THE PROBLEM ->
Starting at the line below holding "Definition ag_cl_ctrl : attribute_group" and stopping at the line holding "Definition ag_me_valid : attribute_group", print every line exactly, both ends included, and leave the rest out.

(Beginning of DATA UNDER STUDY)

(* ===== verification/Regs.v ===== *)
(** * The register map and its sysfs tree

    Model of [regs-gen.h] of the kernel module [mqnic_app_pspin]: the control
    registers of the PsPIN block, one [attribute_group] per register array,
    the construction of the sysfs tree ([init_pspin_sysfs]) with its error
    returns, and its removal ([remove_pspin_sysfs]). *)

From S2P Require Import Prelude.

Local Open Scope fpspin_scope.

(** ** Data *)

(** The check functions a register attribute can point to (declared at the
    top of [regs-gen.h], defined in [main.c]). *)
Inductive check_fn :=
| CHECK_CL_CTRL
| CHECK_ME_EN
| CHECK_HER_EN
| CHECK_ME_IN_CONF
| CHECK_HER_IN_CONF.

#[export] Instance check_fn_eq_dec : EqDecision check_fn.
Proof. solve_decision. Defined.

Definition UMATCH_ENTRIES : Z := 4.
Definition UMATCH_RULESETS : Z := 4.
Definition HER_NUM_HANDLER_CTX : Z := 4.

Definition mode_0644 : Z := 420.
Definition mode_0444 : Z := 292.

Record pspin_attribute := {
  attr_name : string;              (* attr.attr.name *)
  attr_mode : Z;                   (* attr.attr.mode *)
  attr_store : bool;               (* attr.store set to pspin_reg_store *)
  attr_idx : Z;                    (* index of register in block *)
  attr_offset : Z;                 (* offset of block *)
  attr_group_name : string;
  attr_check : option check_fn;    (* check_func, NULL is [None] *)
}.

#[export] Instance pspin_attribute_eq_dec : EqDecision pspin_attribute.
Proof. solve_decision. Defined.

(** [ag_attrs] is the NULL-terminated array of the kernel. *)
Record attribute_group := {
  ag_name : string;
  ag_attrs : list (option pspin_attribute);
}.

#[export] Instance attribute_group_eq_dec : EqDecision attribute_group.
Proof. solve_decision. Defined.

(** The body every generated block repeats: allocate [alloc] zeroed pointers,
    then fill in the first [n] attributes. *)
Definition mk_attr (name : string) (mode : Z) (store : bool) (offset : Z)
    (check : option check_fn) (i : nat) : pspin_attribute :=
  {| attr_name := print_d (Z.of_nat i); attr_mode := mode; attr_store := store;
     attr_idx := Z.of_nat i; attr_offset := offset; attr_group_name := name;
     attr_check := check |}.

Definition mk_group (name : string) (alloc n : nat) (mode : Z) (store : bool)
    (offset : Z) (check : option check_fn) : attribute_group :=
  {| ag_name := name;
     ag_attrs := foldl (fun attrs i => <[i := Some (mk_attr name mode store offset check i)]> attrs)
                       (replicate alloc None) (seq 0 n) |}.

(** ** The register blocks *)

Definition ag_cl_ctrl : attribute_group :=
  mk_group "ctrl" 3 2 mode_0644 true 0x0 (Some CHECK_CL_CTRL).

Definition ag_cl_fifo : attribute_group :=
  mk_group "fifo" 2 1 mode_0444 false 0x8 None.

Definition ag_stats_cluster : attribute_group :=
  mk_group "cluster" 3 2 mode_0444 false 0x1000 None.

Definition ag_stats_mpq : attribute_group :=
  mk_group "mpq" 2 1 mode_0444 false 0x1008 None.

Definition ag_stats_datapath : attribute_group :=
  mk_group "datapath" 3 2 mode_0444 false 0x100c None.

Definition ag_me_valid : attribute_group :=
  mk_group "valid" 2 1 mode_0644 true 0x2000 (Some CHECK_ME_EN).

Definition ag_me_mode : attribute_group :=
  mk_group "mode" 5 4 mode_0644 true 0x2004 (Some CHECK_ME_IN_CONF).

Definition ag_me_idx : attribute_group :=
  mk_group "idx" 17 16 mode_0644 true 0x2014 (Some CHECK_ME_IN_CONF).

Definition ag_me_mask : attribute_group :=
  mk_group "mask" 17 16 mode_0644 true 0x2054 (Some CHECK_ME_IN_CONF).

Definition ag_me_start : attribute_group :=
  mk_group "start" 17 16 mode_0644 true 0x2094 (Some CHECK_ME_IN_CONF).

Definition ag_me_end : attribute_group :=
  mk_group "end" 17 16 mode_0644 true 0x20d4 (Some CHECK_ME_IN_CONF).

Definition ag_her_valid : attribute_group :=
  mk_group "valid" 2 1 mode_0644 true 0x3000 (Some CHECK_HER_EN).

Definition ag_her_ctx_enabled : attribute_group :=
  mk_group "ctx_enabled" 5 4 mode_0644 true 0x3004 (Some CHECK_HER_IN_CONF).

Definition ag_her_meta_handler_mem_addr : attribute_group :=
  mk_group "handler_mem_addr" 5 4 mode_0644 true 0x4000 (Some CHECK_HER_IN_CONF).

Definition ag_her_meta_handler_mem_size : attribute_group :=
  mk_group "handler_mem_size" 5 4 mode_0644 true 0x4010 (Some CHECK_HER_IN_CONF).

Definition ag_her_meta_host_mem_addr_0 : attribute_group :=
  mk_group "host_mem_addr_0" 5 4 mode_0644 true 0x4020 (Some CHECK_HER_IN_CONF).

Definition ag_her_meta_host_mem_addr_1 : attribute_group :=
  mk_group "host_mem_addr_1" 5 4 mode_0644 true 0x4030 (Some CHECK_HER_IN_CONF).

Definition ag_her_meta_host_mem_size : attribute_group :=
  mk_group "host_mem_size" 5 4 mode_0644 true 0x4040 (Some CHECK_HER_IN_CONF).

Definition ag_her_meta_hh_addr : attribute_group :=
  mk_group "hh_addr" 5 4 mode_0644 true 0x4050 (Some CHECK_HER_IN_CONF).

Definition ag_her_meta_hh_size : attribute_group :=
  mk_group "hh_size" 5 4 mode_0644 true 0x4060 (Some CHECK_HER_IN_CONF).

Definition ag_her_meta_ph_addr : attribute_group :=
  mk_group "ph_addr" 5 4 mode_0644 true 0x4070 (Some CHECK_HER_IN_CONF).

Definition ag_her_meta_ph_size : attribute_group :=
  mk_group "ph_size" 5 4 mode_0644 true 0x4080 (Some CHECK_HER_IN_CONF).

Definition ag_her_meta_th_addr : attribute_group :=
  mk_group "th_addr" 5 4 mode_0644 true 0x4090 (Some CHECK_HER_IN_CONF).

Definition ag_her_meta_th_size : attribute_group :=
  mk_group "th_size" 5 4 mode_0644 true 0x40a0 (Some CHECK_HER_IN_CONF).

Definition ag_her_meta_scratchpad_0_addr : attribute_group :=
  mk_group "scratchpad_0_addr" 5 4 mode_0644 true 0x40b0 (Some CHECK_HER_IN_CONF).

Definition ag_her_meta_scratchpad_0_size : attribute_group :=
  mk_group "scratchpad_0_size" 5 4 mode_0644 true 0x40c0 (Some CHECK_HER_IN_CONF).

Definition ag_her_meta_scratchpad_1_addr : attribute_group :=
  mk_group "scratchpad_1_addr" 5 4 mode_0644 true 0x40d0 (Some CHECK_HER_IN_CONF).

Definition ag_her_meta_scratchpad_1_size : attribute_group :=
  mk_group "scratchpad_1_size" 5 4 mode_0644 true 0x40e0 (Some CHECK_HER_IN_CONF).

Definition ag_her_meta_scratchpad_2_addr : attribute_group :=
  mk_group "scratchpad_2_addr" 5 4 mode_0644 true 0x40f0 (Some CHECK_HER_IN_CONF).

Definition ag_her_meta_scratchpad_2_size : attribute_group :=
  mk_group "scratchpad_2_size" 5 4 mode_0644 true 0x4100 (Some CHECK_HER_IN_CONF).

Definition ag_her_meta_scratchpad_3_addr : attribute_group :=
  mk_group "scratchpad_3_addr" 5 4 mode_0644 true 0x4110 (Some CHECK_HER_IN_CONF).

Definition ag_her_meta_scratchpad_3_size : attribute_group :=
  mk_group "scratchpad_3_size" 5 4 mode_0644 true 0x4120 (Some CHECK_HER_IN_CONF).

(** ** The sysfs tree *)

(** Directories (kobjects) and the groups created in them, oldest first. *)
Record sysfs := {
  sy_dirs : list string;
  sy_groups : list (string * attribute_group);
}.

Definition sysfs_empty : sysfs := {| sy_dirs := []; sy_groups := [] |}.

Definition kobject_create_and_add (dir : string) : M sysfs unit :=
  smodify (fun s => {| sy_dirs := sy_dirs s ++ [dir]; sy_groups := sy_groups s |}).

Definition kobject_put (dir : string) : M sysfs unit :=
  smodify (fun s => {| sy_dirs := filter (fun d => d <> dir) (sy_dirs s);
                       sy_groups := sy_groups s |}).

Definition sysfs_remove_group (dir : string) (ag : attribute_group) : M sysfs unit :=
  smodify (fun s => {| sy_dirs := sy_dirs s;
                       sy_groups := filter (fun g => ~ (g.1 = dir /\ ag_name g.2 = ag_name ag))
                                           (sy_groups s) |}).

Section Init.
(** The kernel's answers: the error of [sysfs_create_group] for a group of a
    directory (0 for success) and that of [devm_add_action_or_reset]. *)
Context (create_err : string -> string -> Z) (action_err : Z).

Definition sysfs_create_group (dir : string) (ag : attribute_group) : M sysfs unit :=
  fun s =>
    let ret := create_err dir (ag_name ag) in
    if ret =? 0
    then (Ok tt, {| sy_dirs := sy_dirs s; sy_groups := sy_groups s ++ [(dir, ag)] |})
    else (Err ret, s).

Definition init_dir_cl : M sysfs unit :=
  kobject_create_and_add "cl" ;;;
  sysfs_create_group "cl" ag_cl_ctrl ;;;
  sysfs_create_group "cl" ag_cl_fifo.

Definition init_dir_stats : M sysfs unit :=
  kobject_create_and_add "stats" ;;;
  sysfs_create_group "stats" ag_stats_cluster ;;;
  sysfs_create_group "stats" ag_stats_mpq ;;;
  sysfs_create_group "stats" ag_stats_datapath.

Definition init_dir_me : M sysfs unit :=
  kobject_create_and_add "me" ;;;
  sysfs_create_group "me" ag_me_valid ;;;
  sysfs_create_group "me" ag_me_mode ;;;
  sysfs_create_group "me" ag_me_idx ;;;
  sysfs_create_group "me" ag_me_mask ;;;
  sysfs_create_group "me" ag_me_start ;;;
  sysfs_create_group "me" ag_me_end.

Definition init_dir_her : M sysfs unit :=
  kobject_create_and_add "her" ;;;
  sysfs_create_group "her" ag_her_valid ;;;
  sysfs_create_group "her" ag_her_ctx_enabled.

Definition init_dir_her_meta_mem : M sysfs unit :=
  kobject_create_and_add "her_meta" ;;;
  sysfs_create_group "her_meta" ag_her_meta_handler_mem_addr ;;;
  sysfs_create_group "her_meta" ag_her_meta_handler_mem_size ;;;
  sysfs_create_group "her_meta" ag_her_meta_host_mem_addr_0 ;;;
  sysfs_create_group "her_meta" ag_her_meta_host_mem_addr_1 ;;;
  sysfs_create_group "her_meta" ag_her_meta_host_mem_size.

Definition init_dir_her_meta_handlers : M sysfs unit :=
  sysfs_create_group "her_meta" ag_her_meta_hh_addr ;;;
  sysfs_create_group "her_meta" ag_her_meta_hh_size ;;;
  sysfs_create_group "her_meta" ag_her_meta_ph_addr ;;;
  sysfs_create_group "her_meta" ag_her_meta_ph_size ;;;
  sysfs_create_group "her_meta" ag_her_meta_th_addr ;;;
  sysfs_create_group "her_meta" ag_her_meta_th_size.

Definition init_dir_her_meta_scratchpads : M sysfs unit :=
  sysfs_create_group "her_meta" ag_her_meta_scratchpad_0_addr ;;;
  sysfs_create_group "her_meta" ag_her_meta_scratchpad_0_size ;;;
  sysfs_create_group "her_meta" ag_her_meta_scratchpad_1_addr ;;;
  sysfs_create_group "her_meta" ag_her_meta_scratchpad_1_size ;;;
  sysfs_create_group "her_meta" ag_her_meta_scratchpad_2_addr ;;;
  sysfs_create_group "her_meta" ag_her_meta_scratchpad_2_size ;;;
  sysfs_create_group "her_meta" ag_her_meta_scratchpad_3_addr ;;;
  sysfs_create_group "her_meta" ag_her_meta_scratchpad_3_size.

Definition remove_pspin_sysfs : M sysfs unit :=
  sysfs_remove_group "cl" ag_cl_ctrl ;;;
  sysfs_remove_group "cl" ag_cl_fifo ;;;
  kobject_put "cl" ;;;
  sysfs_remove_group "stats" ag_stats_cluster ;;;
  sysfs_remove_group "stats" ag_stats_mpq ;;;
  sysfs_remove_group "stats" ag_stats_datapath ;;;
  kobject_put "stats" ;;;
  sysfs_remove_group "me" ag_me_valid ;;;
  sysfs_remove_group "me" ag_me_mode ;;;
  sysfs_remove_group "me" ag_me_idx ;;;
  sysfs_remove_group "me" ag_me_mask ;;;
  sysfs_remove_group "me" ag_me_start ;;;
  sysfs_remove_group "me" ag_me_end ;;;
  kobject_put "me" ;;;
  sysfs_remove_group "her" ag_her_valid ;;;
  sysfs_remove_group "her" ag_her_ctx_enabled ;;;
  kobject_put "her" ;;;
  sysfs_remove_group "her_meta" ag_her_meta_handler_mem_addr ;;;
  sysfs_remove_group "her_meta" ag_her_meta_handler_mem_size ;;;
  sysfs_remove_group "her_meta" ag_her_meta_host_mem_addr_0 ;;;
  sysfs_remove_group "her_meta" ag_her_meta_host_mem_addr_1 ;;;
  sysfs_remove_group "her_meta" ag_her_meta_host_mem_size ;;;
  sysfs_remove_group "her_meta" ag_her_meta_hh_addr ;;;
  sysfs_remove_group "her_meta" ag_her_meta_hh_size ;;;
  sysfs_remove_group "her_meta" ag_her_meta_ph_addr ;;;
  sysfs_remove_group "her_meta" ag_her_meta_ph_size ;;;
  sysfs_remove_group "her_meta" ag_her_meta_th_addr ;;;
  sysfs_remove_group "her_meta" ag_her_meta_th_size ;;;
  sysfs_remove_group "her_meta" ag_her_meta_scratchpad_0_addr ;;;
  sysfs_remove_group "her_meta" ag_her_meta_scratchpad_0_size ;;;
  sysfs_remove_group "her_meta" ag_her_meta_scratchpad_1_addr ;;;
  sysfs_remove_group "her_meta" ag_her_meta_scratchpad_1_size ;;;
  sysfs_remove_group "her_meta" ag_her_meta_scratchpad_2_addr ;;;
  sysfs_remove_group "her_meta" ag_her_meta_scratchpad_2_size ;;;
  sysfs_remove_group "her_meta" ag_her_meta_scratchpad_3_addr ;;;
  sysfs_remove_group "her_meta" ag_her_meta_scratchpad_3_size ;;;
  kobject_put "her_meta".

(End of DATA UNDER STUDY)

ANSWER TO THE EXERCISE ->
Definition ag_cl_ctrl : attribute_group :=
  mk_group "ctrl" 3 2 mode_0644 true 0x0 (Some CHECK_CL_CTRL).

Definition ag_cl_fifo : attribute_group :=
  mk_group "fifo" 2 1 mode_0444 false 0x8 None.

Definition ag_stats_cluster : attribute_group :=
  mk_group "cluster" 3 2 mode_0444 false 0x1000 None.

Definition ag_stats_mpq : attribute_group :=
  mk_group "mpq" 2 1 mode_0444 false 0x1008 None.

Definition ag_stats_datapath : attribute_group :=
  mk_group "datapath" 3 2 mode_0444 false 0x100c None.

Definition ag_me_valid : attribute_group :=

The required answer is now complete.